REQUIRED WORK:
Transcribe word for word the lines below from the line with "Definition binary_RecordPoll (rec" through the line with "then match child0", ends included.

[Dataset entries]
- - -
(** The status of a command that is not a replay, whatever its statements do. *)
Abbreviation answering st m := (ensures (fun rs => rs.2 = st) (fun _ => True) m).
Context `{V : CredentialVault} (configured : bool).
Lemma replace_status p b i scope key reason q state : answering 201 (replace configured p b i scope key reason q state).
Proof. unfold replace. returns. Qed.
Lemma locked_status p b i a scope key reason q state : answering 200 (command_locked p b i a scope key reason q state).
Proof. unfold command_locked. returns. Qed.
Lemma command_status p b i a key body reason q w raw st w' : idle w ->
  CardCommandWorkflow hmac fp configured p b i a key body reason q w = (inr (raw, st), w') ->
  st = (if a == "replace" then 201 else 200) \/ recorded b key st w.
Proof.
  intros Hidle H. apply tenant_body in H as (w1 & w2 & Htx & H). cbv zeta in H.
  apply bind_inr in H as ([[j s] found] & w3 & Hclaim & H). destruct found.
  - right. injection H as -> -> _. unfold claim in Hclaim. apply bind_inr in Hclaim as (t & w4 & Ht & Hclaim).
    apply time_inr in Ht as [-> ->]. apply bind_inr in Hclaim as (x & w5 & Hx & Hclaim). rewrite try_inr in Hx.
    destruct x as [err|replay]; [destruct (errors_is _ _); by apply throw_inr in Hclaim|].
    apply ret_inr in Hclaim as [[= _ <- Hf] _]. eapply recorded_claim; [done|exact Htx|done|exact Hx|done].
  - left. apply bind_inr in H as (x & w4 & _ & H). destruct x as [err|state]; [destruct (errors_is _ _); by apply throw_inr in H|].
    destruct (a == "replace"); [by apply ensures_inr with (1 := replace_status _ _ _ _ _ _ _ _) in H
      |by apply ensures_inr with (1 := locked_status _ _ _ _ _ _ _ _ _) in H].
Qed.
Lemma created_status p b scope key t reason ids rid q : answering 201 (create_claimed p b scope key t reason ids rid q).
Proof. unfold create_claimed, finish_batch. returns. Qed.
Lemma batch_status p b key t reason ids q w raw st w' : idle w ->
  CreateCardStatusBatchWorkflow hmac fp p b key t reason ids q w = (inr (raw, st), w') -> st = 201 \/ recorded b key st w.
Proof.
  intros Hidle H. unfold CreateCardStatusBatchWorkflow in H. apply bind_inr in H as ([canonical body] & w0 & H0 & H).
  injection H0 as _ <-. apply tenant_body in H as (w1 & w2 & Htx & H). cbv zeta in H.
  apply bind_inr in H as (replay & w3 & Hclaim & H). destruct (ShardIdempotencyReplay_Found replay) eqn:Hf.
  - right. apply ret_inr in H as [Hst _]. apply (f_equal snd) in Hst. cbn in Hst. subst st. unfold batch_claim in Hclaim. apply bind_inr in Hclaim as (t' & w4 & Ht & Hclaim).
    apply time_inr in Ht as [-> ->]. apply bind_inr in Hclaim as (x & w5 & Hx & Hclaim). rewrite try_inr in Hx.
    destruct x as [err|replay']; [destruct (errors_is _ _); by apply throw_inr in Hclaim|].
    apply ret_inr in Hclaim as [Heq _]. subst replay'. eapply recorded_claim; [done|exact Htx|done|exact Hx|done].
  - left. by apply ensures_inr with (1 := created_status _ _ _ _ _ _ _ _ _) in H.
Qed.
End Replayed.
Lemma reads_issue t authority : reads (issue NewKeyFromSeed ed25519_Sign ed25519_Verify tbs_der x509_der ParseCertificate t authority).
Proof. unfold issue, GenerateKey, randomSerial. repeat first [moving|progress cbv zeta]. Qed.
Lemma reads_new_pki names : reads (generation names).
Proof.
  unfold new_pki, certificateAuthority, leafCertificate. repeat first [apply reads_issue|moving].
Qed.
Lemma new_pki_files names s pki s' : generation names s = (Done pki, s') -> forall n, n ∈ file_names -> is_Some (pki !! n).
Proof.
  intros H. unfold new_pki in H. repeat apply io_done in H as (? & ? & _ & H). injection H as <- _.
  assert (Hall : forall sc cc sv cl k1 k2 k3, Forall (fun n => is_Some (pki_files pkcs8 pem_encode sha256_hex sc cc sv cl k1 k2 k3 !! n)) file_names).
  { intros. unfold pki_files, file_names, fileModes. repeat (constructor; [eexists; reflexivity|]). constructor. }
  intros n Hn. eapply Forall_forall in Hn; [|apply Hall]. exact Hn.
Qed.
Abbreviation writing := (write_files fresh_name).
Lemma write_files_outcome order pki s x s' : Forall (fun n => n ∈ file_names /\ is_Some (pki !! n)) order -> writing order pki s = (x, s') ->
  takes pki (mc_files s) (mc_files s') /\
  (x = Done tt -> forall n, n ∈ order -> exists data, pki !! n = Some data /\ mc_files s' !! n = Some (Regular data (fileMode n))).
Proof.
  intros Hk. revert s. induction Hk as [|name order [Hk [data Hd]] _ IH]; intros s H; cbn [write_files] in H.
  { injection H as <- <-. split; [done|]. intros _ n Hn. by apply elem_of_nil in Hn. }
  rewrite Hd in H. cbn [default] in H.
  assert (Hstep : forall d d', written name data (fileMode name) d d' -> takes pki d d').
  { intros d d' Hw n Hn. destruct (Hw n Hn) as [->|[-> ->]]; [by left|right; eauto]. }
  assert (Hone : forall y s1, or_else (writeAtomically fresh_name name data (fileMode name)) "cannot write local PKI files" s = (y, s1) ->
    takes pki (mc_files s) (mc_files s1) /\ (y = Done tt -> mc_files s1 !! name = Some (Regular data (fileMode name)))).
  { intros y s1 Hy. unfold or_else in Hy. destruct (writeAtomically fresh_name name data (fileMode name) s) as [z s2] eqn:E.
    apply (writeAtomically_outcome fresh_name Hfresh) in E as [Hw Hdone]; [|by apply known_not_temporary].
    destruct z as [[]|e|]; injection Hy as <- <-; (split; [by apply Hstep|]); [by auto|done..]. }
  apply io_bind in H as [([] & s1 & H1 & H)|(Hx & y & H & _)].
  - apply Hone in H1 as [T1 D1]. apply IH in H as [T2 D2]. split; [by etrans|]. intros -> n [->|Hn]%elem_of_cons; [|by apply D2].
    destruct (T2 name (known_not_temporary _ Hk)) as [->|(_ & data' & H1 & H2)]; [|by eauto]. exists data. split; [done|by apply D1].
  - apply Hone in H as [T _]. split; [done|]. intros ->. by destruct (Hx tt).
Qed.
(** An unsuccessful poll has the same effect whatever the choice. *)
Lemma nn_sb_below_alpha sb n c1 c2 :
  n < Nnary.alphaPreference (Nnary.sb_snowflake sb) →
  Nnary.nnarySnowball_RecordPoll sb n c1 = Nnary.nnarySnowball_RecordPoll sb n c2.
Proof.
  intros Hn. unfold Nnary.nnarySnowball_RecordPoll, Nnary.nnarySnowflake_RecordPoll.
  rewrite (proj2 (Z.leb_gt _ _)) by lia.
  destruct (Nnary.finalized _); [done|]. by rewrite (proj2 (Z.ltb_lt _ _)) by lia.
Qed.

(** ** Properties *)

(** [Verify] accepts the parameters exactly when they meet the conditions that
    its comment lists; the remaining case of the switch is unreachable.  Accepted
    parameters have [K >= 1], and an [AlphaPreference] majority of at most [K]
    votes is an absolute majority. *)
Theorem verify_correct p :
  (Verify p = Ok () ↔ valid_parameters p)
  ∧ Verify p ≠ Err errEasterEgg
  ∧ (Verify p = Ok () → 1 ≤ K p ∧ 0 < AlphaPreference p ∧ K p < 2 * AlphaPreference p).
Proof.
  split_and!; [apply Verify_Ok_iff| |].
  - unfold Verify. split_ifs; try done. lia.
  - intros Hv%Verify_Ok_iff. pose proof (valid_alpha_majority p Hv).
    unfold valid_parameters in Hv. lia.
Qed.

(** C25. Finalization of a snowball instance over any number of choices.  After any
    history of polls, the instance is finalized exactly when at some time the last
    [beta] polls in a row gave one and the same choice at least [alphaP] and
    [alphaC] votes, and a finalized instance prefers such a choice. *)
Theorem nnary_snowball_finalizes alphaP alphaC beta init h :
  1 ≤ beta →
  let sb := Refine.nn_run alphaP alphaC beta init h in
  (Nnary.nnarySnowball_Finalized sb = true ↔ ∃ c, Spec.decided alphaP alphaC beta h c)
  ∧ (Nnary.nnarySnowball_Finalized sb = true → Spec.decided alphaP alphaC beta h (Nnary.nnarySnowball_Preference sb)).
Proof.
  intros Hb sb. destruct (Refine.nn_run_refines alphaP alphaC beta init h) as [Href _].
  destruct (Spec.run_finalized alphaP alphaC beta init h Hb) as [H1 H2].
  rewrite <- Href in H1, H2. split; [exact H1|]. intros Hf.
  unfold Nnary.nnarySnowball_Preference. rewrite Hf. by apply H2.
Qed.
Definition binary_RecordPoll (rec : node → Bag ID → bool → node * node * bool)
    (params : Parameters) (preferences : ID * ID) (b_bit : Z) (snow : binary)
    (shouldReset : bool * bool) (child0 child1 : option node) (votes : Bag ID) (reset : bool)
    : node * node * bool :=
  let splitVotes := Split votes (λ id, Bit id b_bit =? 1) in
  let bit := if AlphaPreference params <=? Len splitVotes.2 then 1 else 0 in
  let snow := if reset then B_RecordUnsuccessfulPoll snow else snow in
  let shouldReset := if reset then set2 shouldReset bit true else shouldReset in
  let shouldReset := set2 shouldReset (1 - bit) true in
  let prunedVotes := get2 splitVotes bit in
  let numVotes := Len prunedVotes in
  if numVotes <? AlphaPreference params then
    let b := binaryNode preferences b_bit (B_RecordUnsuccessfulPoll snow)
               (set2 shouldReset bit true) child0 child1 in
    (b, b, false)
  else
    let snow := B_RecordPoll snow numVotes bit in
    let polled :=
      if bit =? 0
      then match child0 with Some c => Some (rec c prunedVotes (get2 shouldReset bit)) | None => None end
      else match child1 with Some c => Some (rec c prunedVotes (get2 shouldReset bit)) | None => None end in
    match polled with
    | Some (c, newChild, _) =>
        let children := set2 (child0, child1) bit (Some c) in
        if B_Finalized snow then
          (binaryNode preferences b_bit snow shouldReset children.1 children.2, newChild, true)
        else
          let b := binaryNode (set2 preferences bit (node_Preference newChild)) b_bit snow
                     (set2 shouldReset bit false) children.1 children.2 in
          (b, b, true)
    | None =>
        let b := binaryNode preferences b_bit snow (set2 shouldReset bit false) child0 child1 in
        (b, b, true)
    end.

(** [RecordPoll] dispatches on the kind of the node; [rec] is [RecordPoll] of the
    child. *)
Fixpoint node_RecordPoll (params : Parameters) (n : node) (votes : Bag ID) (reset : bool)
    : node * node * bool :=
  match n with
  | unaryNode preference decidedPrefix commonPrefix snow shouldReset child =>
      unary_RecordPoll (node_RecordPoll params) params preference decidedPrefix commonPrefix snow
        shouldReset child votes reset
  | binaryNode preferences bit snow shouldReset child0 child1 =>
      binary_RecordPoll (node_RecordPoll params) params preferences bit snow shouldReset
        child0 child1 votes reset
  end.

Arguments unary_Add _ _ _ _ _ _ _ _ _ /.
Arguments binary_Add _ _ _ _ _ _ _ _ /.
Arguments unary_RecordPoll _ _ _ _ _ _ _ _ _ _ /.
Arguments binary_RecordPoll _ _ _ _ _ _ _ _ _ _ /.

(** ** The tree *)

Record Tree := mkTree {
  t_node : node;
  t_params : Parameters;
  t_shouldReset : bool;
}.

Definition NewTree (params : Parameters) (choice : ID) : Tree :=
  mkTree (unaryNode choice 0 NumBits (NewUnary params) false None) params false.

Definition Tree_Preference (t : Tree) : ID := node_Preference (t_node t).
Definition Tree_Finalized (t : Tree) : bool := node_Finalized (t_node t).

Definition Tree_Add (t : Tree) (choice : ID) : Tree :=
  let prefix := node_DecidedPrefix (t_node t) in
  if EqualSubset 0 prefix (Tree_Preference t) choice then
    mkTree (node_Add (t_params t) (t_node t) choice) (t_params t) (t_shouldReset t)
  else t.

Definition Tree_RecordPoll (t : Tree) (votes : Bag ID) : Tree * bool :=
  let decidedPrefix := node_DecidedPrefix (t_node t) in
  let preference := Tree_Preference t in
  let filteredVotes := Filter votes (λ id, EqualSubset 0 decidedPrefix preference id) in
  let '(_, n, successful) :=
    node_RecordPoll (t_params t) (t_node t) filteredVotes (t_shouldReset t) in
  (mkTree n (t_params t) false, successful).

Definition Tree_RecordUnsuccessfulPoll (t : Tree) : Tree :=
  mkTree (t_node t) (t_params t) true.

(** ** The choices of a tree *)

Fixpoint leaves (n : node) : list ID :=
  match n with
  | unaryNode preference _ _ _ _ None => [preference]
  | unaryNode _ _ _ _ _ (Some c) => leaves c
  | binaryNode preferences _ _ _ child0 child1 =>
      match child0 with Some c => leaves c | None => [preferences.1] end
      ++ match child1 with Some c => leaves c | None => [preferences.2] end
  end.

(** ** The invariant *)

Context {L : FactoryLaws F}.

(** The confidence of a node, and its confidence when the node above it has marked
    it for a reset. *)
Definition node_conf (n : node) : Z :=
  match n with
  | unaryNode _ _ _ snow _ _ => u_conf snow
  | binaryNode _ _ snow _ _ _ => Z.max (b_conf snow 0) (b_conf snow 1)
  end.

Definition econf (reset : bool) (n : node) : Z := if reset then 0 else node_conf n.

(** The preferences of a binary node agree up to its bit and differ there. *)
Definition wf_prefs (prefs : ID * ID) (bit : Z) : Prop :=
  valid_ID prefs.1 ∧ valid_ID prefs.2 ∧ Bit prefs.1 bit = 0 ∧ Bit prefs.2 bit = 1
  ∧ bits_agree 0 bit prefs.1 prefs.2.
- - -
RESPONSE:
Definition binary_RecordPoll (rec : node → Bag ID → bool → node * node * bool)
    (params : Parameters) (preferences : ID * ID) (b_bit : Z) (snow : binary)
    (shouldReset : bool * bool) (child0 child1 : option node) (votes : Bag ID) (reset : bool)
    : node * node * bool :=
  let splitVotes := Split votes (λ id, Bit id b_bit =? 1) in
  let bit := if AlphaPreference params <=? Len splitVotes.2 then 1 else 0 in
  let snow := if reset then B_RecordUnsuccessfulPoll snow else snow in
  let shouldReset := if reset then set2 shouldReset bit true else shouldReset in
  let shouldReset := set2 shouldReset (1 - bit) true in
  let prunedVotes := get2 splitVotes bit in
  let numVotes := Len prunedVotes in
  if numVotes <? AlphaPreference params then
    let b := binaryNode preferences b_bit (B_RecordUnsuccessfulPoll snow)
               (set2 shouldReset bit true) child0 child1 in
    (b, b, false)
  else
    let snow := B_RecordPoll snow numVotes bit in
    let polled :=
      if bit =? 0
      then match child0 with Some c => Some (rec c prunedVotes (get2 shouldReset bit)) | None => None end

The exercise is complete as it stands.